Slovenia and Lithuania work on their ties with Africa
But the newer EU members face some challenges. Unlike their larger neighbors, most do not have substantial ties to countries in Africa. In fact, a lot of them do not even have diplomatic representations on the continent. This is a problem because they cannot establish the bilateral relations that are needed to plan and implement projects in a country; and they are unable to support their citizen volunteers and NGOs that are involved in development work.
But different strategies are being adopted to resolve this problem. As part of its efforts to establish better ties with Africa, Slovenia now has an ambassador for Cape Verde in Brussels, says Matej Kramberger of Slovenia's Ministry of Foreign Affairs Department for International Development Corporation. And the country hopes to have development projects in Cape Verde by next year.

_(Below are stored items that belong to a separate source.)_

(* ===== verification/KexEnd.v ===== *)
(** The messages that end a key exchange: what a handler that succeeds has read,
    checked and derived. *)

From S2P Require Import Prelude Match Sshbuf SshbufGetPut AlgNames Digest ChaCha Poly1305 ChachaPoly Cipher Kex Packet PacketKeep Dh KexFlow KexHash KexSafe KexUse.
Local Open Scope Z_scope.

(** The next step of a handler that succeeded. *)
Tactic Notation "got" hyp(E) simple_intropattern(p) := apply bind_ok in E as p.

Section ends.
Context `{Allocator} `{EvpCipher} `{Uninit} `{EvpDigest} `{Umac} `{Zlib} `{Random} `{Fellows} `{HostKeyNames} `{KexKem} `{OpensslDh} `{HostKeys} `{KexConfig}.

(** ** Reading *)

Lemma on_ssh_ok {A} (m : SE ssh A) c a s : m (cn c) = (Ok a, s) -> on_ssh m c = (Ok a, set_cn s c).
Proof. unfold on_ssh. by intros ->. Qed.
Lemma on_ssh_inv {A} (m : SE ssh A) c a c' : on_ssh m c = (Ok a, c') -> exists s, m (cn c) = (Ok a, s) /\ c' = set_cn s c.
Proof. unfold on_ssh. destruct (m (cn c)) as [r s]. intros [= -> <-]. eauto. Qed.
Lemma give_inv {A} (r : result A) c a c' : give r c = (Ok a, c') -> r = Ok a /\ c' = c.
Proof. by intros [= -> ->]. Qed.

(** Only the packet that is read changes. *)
Definition reads {A} (m : SE ssh A) : Prop := forall s a s', m s = (Ok a, s') -> exists rest, s' = set_incoming_packet rest s.

Lemma reads_get n : reads (sshpkt_get n).
Proof. intros s a s' E. unfold sshpkt_get in E. run_in E. destruct (bconsume _ _); [|done]. run_in E. apply run_inj in E as [_ <-]. eauto. Qed.
Lemma packet_reads_bind {A B} (m : SE ssh A) (f : A -> SE ssh B) : reads m -> (forall a, reads (f a)) -> reads (m ≫= f).
Proof.
  intros Hm Hf s b s' E. apply bind_ok in E as (a & s1 & E1 & E). apply Hm in E1 as [r1 ->]. apply Hf in E as [r2 ->]. by exists r2.
Qed.
Lemma packet_reads_ret {A} (a : A) : reads (mret a).
Proof. intros s ? ? [_ <-]%run_inj. exists (incoming_packet s). by destruct s. Qed.
Lemma reads_string : reads sshpkt_get_string.
Proof.
  intros s a s' E. unfold sshpkt_get_string in E. rewrite run_get in E. destruct (_ <? 4); [done|]. destruct (_ >? _); [done|]. destruct (_ <? _); [done|].
  exact (packet_reads_bind _ _ (reads_get _) (fun _ => reads_get _) s a s' E).
Qed.
Lemma reads_bignum : reads sshpkt_get_bignum2.
Proof.
  intros s a s' E. unfold sshpkt_get_bignum2 in E. rewrite run_get in E. destruct (_ <? 4); [done|]. destruct (_ >? _); [done|]. destruct (_ <? _); [done|].
  cbv zeta in E. destruct (_ && _); [done|]. destruct (_ || _); [done|].
  refine (packet_reads_bind _ _ (reads_get _) _ s a s' E). intros _. destruct BN_new_ok; [apply packet_reads_ret|done].
Qed.
Lemma get_end_inv s a s' : sshpkt_get_end s = (Ok a, s') -> s' = s.
Proof. unfold sshpkt_get_end. rewrite run_get. destruct (_ >? 0); [done|]. by intros [_ <-]%run_inj. Qed.

(** ** Keys *)

Lemma derive_ok hash secret c c' :
  derive hash secret c = (Ok tt, c') -> exists b k, sshbuf_from secret = Some b /\ kex_derive_keys hash b (kx (cn c)) = (Ok tt, k) /\
    is_Some (newkeys_in (kx (cn c))) /\ c' = set_cn (set_kx k (cn c)) c.
Proof.
  unfold derive. destruct (sshbuf_from secret) as [b|]; [|done]. destruct (kex_derive_keys _ _ _) as [[[]|e] k] eqn:E; [|done].
  destruct (newkeys_in (kx (cn c))), (newkeys_out (kx (cn c))); try done. intros [= <-]. eauto 8.
Qed.

Lemma derive_keys_in hash b k k' : kex_derive_keys hash b k = (Ok tt, k') -> is_Some (newkeys_in k) -> is_Some (newkeys_in k').
Proof.
  unfold kex_derive_keys. destruct (session_id k); [|destruct (malloc_ok _); [|done]]; cbv iota beta;
    (destruct (derive_all _ _ _ _ _); [|done]); intros [= <-] Hk; by apply fmap_is_Some.
Qed.

(** Sending NEWKEYS leaves the keys for reading. *)
Lemma send_newkeys_in c c' : kex_send_newkeys c = (Ok tt, c') -> in_key (cn c') = in_key (cn c).
Proof.
  assert (forall (m : SE ssh unit) c0 c1, keeps in_key m -> on_ssh m c0 = (Ok tt, c1) -> in_key (cn c1) = in_key (cn c0)) as Hon.
  { intros m c0 c1 Hm E. apply on_ssh_inv in E as (s & E & ->). specialize (Hm (cn c0)). by rewrite E in Hm. }
  unfold kex_send_newkeys. intros E. apply bind_ok in E as ([] & c1 & [_ <-]%run_inj & E). apply bind_ok in E as ([] & c2 & E2 & E).
  apply Hon in E2; [|apply keeps_bind; [done|]; intros _; apply send_in_key]. change (in_key (cn c)) with (in_key (cn (kex_reset_dispatch c))).
  rewrite <- E2. apply bind_ok in E as ([] & c3 & [_ <-]%run_inj & E). rewrite run_get in E. destruct (_ && _); [|by apply run_inj in E as [_ <-]].
  unfold kex_send_ext_info in E. destruct server_pkalgs as [algs|]; [|by apply run_inj in E as [_ <-]]. apply Hon in E; [exact E|].
  apply keeps_bind; [done|intros _]. apply keeps_bind; [apply keeps_in_key, keeps_put|intros _].
  do 4 (apply keeps_bind; [apply keeps_in_key, keeps_put_cstring|intros _]). apply send_in_key.
Qed.

(** What a handler leaves once it has derived keys from the state [d]. *)
Definition keyed (d d' : conn) (k : kex) : Prop :=
  is_Some (newkeys_in k) /\ newkeys_in (kx (cn d')) = newkeys_in k /\ (mux (cn d) = false -> in_use MODE_OUT (cn d') k).

Lemma derive_and_send hash secret d c c' :
  kx (cn c) = kx (cn d) -> mux (cn c) = mux (cn d) -> (_ ← derive hash secret; kex_send_newkeys) c = (Ok tt, c') ->
  exists k, derived hash secret d k /\ keyed d c' k.
Proof.
  intros Hk Hm E. apply bind_ok in E as ([] & c1 & E1 & E). apply derive_ok in E1 as (b & k & Eb & Ek & Hi & ->). rewrite Hk in Ek, Hi.
  exists k. split; [by exists b|]. split; [by eapply derive_keys_in|]. split.
  - exact (send_newkeys_in _ _ E).
  - intros Hmux. rewrite <- Hm in Hmux. by apply kex_send_newkeys_use in E.
Qed.

(** ** The checks *)

Lemma verify_inv key c c' : kex_verify_host_key key c = (Ok tt, c') ->
  c' = c /\ sshkey_match_pkalg key (hostkey_alg (kx (cn c))) = true /\ exists verify, verify_host_key = Some verify /\ verify key = true.
Proof.
  unfold kex_verify_host_key. destruct verify_host_key as [v|]; [|done]. rewrite run_get. destruct (sshkey_match_pkalg _ _); [|done]. cbn [negb].
  destruct (v key) eqn:Ev; [|done]. intros [_ <-]%run_inj. eauto.
Qed.
Lemma load_inv c public private c' :
  kex_load_host_keys c = (Ok (public, private), c') -> c' = c /\ loaded_host_keys (kx (cn c)) public private.
Proof.
  unfold kex_load_host_keys. destruct find_host_public_key as [fpub|] eqn:E1; [|done]. destruct find_host_private_key as [fpriv|] eqn:E2; [|done].
  rewrite run_get. destruct (fpub _) as [k|] eqn:E3; [|done]. intros [[= <- <-] <-]%run_inj. split; [done|]. exists fpub, fpriv. done.
Qed.
Lemma kex_dh_inv c g pub c' : kex_dh c = (Ok (g, pub), c') -> c' = c /\ gex_dh (gex c) = Some g /\ pub_key g = Some pub.
Proof.
  unfold kex_dh. rewrite run_get. destruct (gex_dh (gex c)) as [d|]; [|done]. destruct (pub_key d) as [q|] eqn:E; [|done]. by intros [[= <- <-] <-]%run_inj.
Qed.

(** ** The client *)

Lemma reply_keyed d d' : input_kex_gen_reply d = (Ok tt, d') -> exists k, gen_replied d k /\ keyed d d' k.
Proof.
  intros E. unfold input_kex_gen_reply in E. destruct (reply_body d) as [r c'] eqn:Er. injection E as -> <-. rename Er into E. unfold reply_body in E.
  got E (blob & c1 & E1 & E). apply on_ssh_inv in E1 as (s1 & E1 & ->). rewrite run_get in E. cbv zeta in E. pose proof (reads_string _ _ _ E1) as [r1 ->].
  got E (key & c2 & [Ek ->]%give_inv & E). got E ([] & c2 & (-> & Em & Ev)%verify_inv & E).
  got E (spub & c3 & (s3 & E3 & ->)%on_ssh_inv & E). cbn [cn set_cn] in E3. pose proof (reads_string _ _ _ E3) as [r3 ->].
  got E (sig & c4 & (s4 & E4 & ->)%on_ssh_inv & E). cbn [cn set_cn] in E4. pose proof (reads_string _ _ _ E4) as [r4 ->].
  got E ([] & c5 & (s5 & E5 & ->)%on_ssh_inv & E). cbn [cn set_cn] in E5. pose proof (get_end_inv _ _ _ E5) as ->.
  rewrite run_get in E. cbv zeta in E. got E (secret & c6 & E6 & E). destruct (gen_type _); [|done]. cbn [client_key set_cn] in E6.
  destruct (client_key d) as [ck|] eqn:Ec; [|done]. apply give_inv in E6 as [E6 ->]. got E (hash & c7 & [E7 ->]%give_inv & E).
  apply gen_hash_rfc in E7. got E ([] & c8 & [E8 ->]%give_inv & E). apply (derive_and_send hash secret d) in E as (k & Hd & Hk); [|done..].
  exists k. split; [|exact Hk]. exists blob, spub, sig, key, ck, secret, hash. split; [|done]. unfold gen_reply_message.
  by rewrite (se_bind_ok _ _ _ _ _ E1), (se_bind_ok _ _ _ _ _ E3), (se_bind_ok _ _ _ _ _ E4), (se_bind_ok _ _ _ _ _ E5).
Qed.

Lemma gex_reply_keyed d d' : input_kex_dh_gex_reply d = (Ok tt, d') -> exists k, gex_replied d k /\ keyed d d' k.
Proof.
  intros E. unfold input_kex_dh_gex_reply, freeing_dh in E. destruct (gex_reply_body d) as [r c'] eqn:Er. injection E as -> <-. rename Er into E.
  unfold gex_reply_body in E.
  got E (blob & c1 & E1 & E). apply on_ssh_inv in E1 as (s1 & E1 & ->). rewrite run_get in E. cbv zeta in E. pose proof (reads_string _ _ _ E1) as [r1 ->].
  got E (key & c2 & [Ek ->]%give_inv & E). got E ([] & c2 & (-> & Em & Ev)%verify_inv & E).
  got E (spub & c3 & (s3 & E3 & ->)%on_ssh_inv & E). cbn [cn set_cn] in E3. pose proof (reads_bignum _ _ _ E3) as [r3 ->].
  got E (sig & c4 & (s4 & E4 & ->)%on_ssh_inv & E). cbn [cn set_cn] in E4. pose proof (reads_string _ _ _ E4) as [r4 ->].
  got E ([] & c5 & (s5 & E5 & ->)%on_ssh_inv & E). cbn [cn set_cn] in E5. pose proof (get_end_inv _ _ _ E5) as ->.
  got E ([g cpub] & c6 & (-> & Eg & Ep)%kex_dh_inv & E). got E (secret & c7 & [E7 ->]%give_inv & E).
  got E ([] & c8 & E8 & E). set (c7 := set_cn _ _) in E8. assert (c8 = if old_dhgex then set_kex_sizes NO_SIZE (gex_nbits (gex d)) NO_SIZE c7 else c7) as ->.
  { destruct old_dhgex; by apply run_inj in E8 as [_ <-]. }
  rewrite run_get in E. cbv zeta in E. got E (hash & c9 & [E9 ->]%give_inv & E). apply gex_hash_rfc in E9. got E ([] & c9 & [E10 ->]%give_inv & E).
  apply (derive_and_send hash secret d) in E as (k & Hd & Hk); [|by destruct old_dhgex..].
  exists k. split; [|exact Hk]. exists blob, spub, sig, key, g, cpub, secret, hash. split.
  - unfold gex_reply_message. by rewrite (se_bind_ok _ _ _ _ _ E1), (se_bind_ok _ _ _ _ _ E3), (se_bind_ok _ _ _ _ _ E4), (se_bind_ok _ _ _ _ _ E5).
  - split; [done|]. do 3 (split; [done|]). split; [|done]. by destruct old_dhgex.
Qed.

(** ** The server *)

(** The reply of the server is a message of the key exchange. *)
Lemma send_reply_kx blob spub sig : keeps kx (send_reply blob spub sig).
Proof. apply (start_type (fun k => k)); [done|]. do 3 apply put_cstring_type. by apply send_type_end. Qed.
Lemma put_bignum_type {T} (g : kex -> T) t v (f : unit -> SE ssh unit) : with_type g t (f tt) -> with_type g t (sshpkt_put_bignum2 v ≫= f).
Proof. intros Hf. unfold sshpkt_put_bignum2. destruct (_ >? _); [by intros s _ _|]. by apply put_cstring_type. Qed.
Lemma send_gex_reply_kx blob spub sig : keeps kx (send_gex_reply blob spub sig).
Proof. apply (start_type (fun k => k)); [done|]. apply put_cstring_type, put_bignum_type, put_cstring_type. by apply send_type_end. Qed.

Lemma keeps_mux_put v : keeps mux (sshpkt_put v).
Proof. unfold sshpkt_put. keep. Qed.
Lemma keeps_mux_string v : keeps mux (sshpkt_put_cstring v).
Proof. unfold sshpkt_put_cstring. destruct (_ >? _); [keep|apply keeps_mux_put]. Qed.
Lemma send_reply_mux blob spub sig : keeps mux (send_reply blob spub sig).
Proof. apply keeps_bind; [done|intros _]. do 3 (apply keeps_bind; [apply keeps_mux_string|intros _]). apply keeps_mux_send. Qed.
Lemma send_gex_reply_mux blob spub sig : keeps mux (send_gex_reply blob spub sig).
Proof.
  apply keeps_bind; [done|intros _]. apply keeps_bind; [apply keeps_mux_string|intros _]. apply keeps_bind.
  { unfold sshpkt_put_bignum2. destruct (_ >? _); [keep|apply keeps_mux_string]. }
  intros _. apply keeps_bind; [apply keeps_mux_string|intros _]. apply keeps_mux_send.
Qed.

Lemma init_keyed d d' : input_kex_gen_init d = (Ok tt, d') -> exists k, gen_answered d k /\ keyed d d' k.
Proof.
  intros E. unfold input_kex_gen_init in E. got E ([public private] & c1 & [-> Hl]%load_inv & E).
  got E (cpub & c1 & (s1 & E1 & ->)%on_ssh_inv & E). pose proof (reads_string _ _ _ E1) as [r1 ->].
  got E ([] & c2 & (s2 & E2 & ->)%on_ssh_inv & E). cbn [cn set_cn] in E2. pose proof (get_end_inv _ _ _ E2) as ->.
  got E ([spub secret] & c3 & E3 & E). unfold drawing in E3. destruct (gen_type _); [|done]. apply pair_equal_spec in E3 as [E3 <-].
  rewrite run_get in E. cbv zeta in E. got E (blob & c4 & [E4 ->]%give_inv & E). got E (hash & c5 & [E5 ->]%give_inv & E). apply gen_hash_rfc in E5.
  got E (sig & c6 & [E6 ->]%give_inv & E). got E ([] & c7 & (sent & E7 & ->)%on_ssh_inv & E). cbn [cn set_cn draws set_incoming_packet] in E7.
  set (s2 := set_draws _ _) in E7. pose proof (send_reply_kx blob spub sig s2) as Hk. rewrite E7 in Hk. cbn [snd] in Hk.
  pose proof (send_reply_mux blob spub sig s2) as Hm. rewrite E7 in Hm. cbn [snd] in Hm.
  apply (derive_and_send hash secret d) in E as (k & Hd & Hkey); [|done..]. exists k. split; [|done].
  exists cpub, (set_incoming_packet r1 (cn d)), public, private, blob, spub, secret, hash, sig, sent. split.
  - unfold gen_init_message. by rewrite (se_bind_ok _ _ _ _ _ E1), (se_bind_ok _ _ _ _ _ E2).
  - done.
Qed.

Lemma gex_init_keyed d d' : input_kex_dh_gex_init d = (Ok tt, d') -> exists k, gex_answered d k /\ keyed d d' k.
Proof.
  intros E. unfold input_kex_dh_gex_init, freeing_dh in E. destruct (gex_init_body d) as [r c'] eqn:Er. injection E as -> <-. rename Er into E.
  unfold gex_init_body in E. got E ([public private] & c1 & [-> Hl]%load_inv & E).
  got E (cpub & c1 & (s1 & E1 & ->)%on_ssh_inv & E). pose proof (reads_bignum _ _ _ E1) as [r1 ->].
  got E ([] & c2 & (s2 & E2 & ->)%on_ssh_inv & E). cbn [cn set_cn] in E2. pose proof (get_end_inv _ _ _ E2) as ->.
  got E ([g spub] & c3 & (-> & Eg & Ep)%kex_dh_inv & E). got E (secret & c3 & [E3 ->]%give_inv & E).
  rewrite run_get in E. cbv zeta in E. got E (blob & c4 & [E4 ->]%give_inv & E). got E (hash & c5 & [E5 ->]%give_inv & E). apply gex_hash_rfc in E5.
  got E (sig & c6 & [E6 ->]%give_inv & E). got E ([] & c7 & (sent & E7 & ->)%on_ssh_inv & E). cbn [cn set_cn] in E7.
  pose proof (send_gex_reply_kx blob spub sig (set_incoming_packet r1 (cn d))) as Hk. rewrite E7 in Hk. cbn [snd] in Hk.
  pose proof (send_gex_reply_mux blob spub sig (set_incoming_packet r1 (cn d))) as Hm. rewrite E7 in Hm. cbn [snd] in Hm.
  apply (derive_and_send hash secret d) in E as (k & Hd & Hkey); [|done..]. exists k. split; [|done].
  exists cpub, (set_incoming_packet r1 (cn d)), public, private, blob, g, spub, secret, hash, sig, sent. split.
  - unfold gex_init_message. by rewrite (se_bind_ok _ _ _ _ _ E1), (se_bind_ok _ _ _ _ _ E2).
  - done.
Qed.
End ends.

By having an ambassador for Cape Verde in Brussels, Slovenia will be able to save on administrative costs while establishing and maintaining diplomatic relations with the archipelago.
Slovenia intends to implement development projects in Cape Verde
Lithuania is also trying to implement a cost-effective solution. "Because Lithuania has no plans to open embassies in Africa due to financial constraints, it is planning to send people to other countries' embassies," Tomas Irnius, Head of the Policy and Planning Division of the Lithuanian Development Corporation, told Deutsche Welle.
The Baltic country has been working with northern countries that have embassies and more substantial ties to Africa to host its development experts, so that it can implement and plan projects, and support Lithuanian NGOs and volunteers.
European Transition Compendium to add to aid effectiveness
Lithuania aims to get the EU involved in establishing relationships with larger member states which would then host its citizens, who would then have the opportunity to learn more about Africa and share their experiences with transition and governance.
The release of the European Transition Compendium later this year will help determine the areas in which the newer EU countries can contribute to development. Experts are hoping that the document will "be more about practice because new EU members have a special experience with transition and accession and how it affected development," said Istvan Gyamart.